§ **Task item**
Restate verbatim the span of lines below between the line with "udp_pending j n → udp_pending j (run_image_meta" and the line with "assert (io_context_ p.2", including those two lines, and only that span.

§ **Source data**
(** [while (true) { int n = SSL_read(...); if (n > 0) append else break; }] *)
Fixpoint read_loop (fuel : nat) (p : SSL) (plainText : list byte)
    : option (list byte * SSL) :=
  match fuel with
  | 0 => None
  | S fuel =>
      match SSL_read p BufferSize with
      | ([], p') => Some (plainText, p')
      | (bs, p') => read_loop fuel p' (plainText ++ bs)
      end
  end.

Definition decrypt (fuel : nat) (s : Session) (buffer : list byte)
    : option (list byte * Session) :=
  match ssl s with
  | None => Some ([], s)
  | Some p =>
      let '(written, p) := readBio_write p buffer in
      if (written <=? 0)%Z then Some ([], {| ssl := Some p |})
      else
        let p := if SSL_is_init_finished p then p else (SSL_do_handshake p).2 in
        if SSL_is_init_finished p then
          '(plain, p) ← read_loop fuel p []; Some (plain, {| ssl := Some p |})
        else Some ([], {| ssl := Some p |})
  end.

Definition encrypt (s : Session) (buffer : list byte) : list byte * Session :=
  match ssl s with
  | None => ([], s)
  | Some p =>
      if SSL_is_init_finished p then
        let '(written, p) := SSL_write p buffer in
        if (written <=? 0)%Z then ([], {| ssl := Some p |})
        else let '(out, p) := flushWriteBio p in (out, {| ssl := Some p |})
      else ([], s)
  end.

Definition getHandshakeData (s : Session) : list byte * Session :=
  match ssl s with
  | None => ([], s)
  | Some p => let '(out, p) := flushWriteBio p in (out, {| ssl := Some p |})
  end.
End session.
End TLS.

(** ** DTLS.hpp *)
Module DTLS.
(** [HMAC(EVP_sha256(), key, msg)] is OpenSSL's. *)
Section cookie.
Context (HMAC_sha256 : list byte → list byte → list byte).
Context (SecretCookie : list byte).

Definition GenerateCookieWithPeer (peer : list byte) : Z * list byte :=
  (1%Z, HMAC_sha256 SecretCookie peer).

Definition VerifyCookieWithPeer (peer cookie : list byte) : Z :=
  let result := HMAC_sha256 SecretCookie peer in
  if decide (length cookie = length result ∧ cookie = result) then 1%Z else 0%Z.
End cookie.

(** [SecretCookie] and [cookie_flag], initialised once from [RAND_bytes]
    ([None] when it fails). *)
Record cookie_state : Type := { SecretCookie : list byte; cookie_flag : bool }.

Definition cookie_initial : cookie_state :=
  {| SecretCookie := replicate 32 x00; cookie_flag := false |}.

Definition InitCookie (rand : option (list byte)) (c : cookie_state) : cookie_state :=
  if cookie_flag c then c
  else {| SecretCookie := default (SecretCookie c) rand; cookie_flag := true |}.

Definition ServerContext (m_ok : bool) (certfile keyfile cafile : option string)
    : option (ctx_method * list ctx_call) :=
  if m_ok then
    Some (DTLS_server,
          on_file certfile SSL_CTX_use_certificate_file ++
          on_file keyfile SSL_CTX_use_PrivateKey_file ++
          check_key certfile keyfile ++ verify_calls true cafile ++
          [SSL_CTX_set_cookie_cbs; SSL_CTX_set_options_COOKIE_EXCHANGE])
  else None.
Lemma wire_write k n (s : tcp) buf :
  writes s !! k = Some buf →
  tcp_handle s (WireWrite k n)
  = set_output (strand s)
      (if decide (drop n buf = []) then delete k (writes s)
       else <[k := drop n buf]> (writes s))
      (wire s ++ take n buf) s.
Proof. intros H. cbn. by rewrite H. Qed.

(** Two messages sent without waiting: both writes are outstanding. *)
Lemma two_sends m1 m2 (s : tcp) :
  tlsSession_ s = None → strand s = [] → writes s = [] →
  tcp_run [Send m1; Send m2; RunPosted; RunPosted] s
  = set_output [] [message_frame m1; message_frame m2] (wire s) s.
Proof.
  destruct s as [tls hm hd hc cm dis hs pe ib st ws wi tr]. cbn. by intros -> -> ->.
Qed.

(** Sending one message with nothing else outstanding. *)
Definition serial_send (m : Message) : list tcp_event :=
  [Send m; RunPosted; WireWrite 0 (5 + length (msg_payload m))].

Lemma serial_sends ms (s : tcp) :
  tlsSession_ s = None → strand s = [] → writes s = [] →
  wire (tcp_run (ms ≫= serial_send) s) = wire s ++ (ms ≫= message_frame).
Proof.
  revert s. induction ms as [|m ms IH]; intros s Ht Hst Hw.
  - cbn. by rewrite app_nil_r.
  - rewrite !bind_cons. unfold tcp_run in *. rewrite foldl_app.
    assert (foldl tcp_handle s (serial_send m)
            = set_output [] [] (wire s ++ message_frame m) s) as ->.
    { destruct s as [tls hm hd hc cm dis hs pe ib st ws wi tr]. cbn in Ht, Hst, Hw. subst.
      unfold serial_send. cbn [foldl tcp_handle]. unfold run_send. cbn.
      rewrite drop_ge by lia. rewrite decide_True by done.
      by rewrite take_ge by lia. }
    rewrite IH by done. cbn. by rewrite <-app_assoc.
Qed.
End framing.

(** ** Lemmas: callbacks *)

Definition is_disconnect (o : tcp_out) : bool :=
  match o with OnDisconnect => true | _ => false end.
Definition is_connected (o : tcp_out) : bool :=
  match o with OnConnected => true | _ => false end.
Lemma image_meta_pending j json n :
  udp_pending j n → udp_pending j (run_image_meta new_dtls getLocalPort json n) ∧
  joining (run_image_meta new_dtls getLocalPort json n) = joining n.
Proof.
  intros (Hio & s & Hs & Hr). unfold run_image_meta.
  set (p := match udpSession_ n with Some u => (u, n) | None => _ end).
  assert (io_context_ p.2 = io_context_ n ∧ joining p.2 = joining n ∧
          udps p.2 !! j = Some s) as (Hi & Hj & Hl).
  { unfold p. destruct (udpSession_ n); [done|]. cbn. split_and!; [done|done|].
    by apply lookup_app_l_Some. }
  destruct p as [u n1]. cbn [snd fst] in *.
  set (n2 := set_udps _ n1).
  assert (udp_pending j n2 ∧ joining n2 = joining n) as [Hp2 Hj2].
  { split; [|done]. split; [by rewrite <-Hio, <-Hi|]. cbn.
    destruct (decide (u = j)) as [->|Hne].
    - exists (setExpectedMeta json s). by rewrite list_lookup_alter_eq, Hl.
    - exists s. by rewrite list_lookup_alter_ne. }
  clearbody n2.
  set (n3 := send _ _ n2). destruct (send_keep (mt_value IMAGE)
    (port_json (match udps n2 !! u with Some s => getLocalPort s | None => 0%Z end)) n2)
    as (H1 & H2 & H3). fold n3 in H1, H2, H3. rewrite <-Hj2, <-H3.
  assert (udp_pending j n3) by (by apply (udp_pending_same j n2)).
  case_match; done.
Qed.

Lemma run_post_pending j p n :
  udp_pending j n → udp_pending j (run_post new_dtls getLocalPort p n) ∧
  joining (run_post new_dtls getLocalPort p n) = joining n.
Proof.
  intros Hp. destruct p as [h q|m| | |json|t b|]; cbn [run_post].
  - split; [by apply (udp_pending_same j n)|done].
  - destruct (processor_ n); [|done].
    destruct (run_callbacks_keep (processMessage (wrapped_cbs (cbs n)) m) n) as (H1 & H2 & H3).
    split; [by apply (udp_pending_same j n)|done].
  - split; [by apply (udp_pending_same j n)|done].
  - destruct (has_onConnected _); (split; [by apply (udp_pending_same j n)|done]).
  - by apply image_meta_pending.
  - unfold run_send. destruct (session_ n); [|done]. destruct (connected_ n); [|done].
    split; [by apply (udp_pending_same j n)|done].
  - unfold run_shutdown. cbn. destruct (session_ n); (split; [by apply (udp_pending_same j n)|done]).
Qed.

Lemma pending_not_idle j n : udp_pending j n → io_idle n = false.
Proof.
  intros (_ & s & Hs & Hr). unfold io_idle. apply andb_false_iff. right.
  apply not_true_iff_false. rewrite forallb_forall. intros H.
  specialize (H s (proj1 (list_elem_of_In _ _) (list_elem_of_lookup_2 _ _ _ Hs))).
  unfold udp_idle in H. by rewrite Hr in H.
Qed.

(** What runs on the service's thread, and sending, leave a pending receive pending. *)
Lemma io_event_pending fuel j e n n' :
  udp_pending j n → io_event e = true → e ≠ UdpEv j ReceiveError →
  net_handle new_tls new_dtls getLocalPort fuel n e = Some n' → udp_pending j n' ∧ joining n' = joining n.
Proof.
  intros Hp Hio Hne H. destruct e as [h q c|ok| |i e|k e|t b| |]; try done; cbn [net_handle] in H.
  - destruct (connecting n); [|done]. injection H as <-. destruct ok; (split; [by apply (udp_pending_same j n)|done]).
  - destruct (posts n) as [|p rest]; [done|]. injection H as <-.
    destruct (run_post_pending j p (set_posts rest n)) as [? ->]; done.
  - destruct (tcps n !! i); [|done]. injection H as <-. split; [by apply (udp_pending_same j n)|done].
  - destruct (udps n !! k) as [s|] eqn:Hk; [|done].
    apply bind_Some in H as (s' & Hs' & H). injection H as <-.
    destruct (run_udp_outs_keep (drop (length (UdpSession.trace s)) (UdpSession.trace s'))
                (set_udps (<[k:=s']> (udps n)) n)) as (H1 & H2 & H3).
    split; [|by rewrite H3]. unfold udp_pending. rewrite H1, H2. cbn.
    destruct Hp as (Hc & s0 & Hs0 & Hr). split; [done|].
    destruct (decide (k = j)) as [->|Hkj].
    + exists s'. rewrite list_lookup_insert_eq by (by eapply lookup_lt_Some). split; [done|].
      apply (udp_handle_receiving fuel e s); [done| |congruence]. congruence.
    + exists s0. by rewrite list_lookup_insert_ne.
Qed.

§ **Written solution**
  udp_pending j n → udp_pending j (run_image_meta new_dtls getLocalPort json n) ∧
  joining (run_image_meta new_dtls getLocalPort json n) = joining n.
Proof.
  intros (Hio & s & Hs & Hr). unfold run_image_meta.
  set (p := match udpSession_ n with Some u => (u, n) | None => _ end).
  assert (io_context_ p.2 = io_context_ n ∧ joining p.2 = joining n ∧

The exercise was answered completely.